Foundations
•10 min read
Resilience & Routing
Composable wrappers that make any AgentRunner production-ready.
Each feature follows the same pattern: wrap a runner, get a runner back. Stack them with care – order determines behavior.
Composition Model
Every wrapper has the signature (runner, config) => AgentRunner — except withFallback, which takes an array of runners: ([runners...], config) => AgentRunner. Chain them like middleware.
Composition order matters
Apply wrappers from inside out:
Model Selection → Fallback → Retry → Budget → Structured Output
Model selection runs closest to the provider. Budget checks happen before retries. Structured output validates after everything else.
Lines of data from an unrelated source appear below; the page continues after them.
(** The copy is faithful: a run error keeps the details it is given. *)
Lemma new_run_error_details c m r d :
  err_details (new_run_error c m r (Some d)) = d.
Proof.
  change (copy_details d = d). unfold copy_details. induction d as [|[k x] d IH]; [done|].
  rewrite fmap_cons, IH. unfold prod_map; simpl. by rewrite copy_value_id.
Qed.

Record Run : Type := mk_run {
  run_identity : ExecutionIdentity;
  run_status : RunStatus;
  run_metadata : json_object;
  run_created_at : option datetime;
  run_updated_at : option datetime;
  run_result : json;
  run_error : option RunError;
}.

(** The properties [Run.run_id] and [Run.thread_id]. *)
Definition run_run_id (r : Run) : RunId := run_id (run_identity r).
Definition run_thread_id (r : Run) : option ThreadId := thread_id (run_identity r).
Definition run_key (r : Run) : string := id_value (run_run_id r).

(** [Run._change] *)
Definition run_change (r : Run) (status : RunStatus) (now : datetime)
    (result : json) (error : option RunError) : res Run :=
  if terminal_status (run_status r) && negb (bool_decide (status = run_status r))
  then Raise (ValueError ("terminal run cannot transition from " +:+
         run_status_value (run_status r) +:+ " to " +:+ run_status_value status))
  else Ok (mk_run (run_identity r) status (run_metadata r) (run_created_at r) (Some now)
             result error).

Definition run_mark_running (r : Run) (now : datetime) : res Run :=
  run_change r RUNNING now JNull None.
Definition run_complete (r : Run) (result : json) (now : datetime) : res Run :=
  run_change r SUCCESS now result None.
Definition run_fail (r : Run) (error : RunError) (now : datetime) : res Run :=
  run_change r ERROR now JNull (Some error).
Definition run_cancel (r : Run) (now : datetime) : res Run :=
  if decide (run_status r = CANCELLED) then Ok r else run_change r CANCELLED now JNull None.

(** The transitions a run can make by its own methods. *)
Inductive run_step : Run → Run → Prop :=
| step_running r r' now : run_mark_running r now = Ok r' → run_step r r'
| step_complete r r' v now : run_complete r v now = Ok r' → run_step r r'
| step_fail r r' e now : run_fail r e now = Ok r' → run_step r r'
| step_cancel r r' now : run_cancel r now = Ok r' → run_step r r'.

Lemma run_change_ok r s now v e r' :
  run_change r s now v e = Ok r' ↔
  (terminal_status (run_status r) = true → run_status r = s) ∧
  r' = mk_run (run_identity r) s (run_metadata r) (run_created_at r) (Some now) v e.
Proof.
  unfold run_change. destruct (terminal_status (run_status r)) eqn:Ht; simpl.
  - destruct (bool_decide_reflect (s = run_status r)); simpl; naive_solver.
  - naive_solver.
Qed.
Watch for retry multiplication. withRetry({ maxRetries: 3 }) wrapping withStructuredOutput({ maxRetries: 2 }) means up to 12 LLM calls (4 retry attempts × 3 parse retries each). Similarly, withFallback with retried runners multiplies: two runners with maxRetries: 2 each = up to 6 total attempts.
The examples below assume these runners are set up. See Running Agents for all provider options.
import { createOpenAIRunner } from '@directive-run/ai/openai';
import { createAnthropicRunner } from '@directive-run/ai/anthropic';
const baseRunner = createOpenAIRunner({
apiKey: process.env.OPENAI_API_KEY!,
});
const backupRunner = createAnthropicRunner({
apiKey: process.env.ANTHROPIC_API_KEY!,
});
Using pipe()
The cleanest way to compose middleware is pipe(), which applies wrappers left-to-right:
import {
pipe,
withRetry,
withFallback,
withBudget,
withModelSelection,
withStructuredOutput,
byInputLength,
} from '@directive-run/ai';
const runner = pipe(
baseRunner,
(r) => withModelSelection(r, [byInputLength(200, 'gpt-4o-mini')]),
(r) => withFallback([r, backupRunner]),
(r) => withRetry(r, { maxRetries: 3 }),
(r) => withBudget(r, { budgets: [{ window: 'hour', maxCost: 5, pricing }] }),
(r) => withStructuredOutput(r, { schema: MySchema }),
);
Manual Composition
Or apply wrappers manually:
import {
withRetry,
withFallback,
withBudget,
withModelSelection,
withStructuredOutput,
byInputLength,
byAgentName,
} from '@directive-run/ai';
// Build from inside out – innermost wrapper runs closest to the provider
let runner = baseRunner;
runner = withModelSelection(runner, [byInputLength(200, 'gpt-4o-mini')]);
runner = withFallback([runner, backupRunner]);
runner = withRetry(runner, { maxRetries: 3 });
runner = withBudget(runner, { budgets: [{ window: 'hour', maxCost: 5, pricing }] });
runner = withStructuredOutput(runner, { schema: MySchema });
With Orchestrators
Pass the composed runner to either orchestrator:
import { createAgentOrchestrator, createMultiAgentOrchestrator, pipe, withRetry, withFallback } from '@directive-run/ai';
const runner = pipe(
baseRunner,
(r) => withFallback([r, backupRunner]),
(r) => withRetry(r, { maxRetries: 3 }),
);
// Single-agent
const single = createAgentOrchestrator({ runner, autoApproveToolCalls: true });
const result = await single.run(agent, 'Hello!');
// Multi-agent – the same composed runner is shared across all agents
const multi = createMultiAgentOrchestrator({
runner,
agents: {
researcher: { agent: researcher, maxConcurrent: 3 },
writer: { agent: writer, maxConcurrent: 1 },
},
});
const research = await multi.runAgent('researcher', 'Explain WASM');
Intelligent Retry
HTTP-status-aware retry with exponential backoff and jitter. Respects Retry-After headers on 429 responses and never retries client errors (400, 401, 403, 404, 422).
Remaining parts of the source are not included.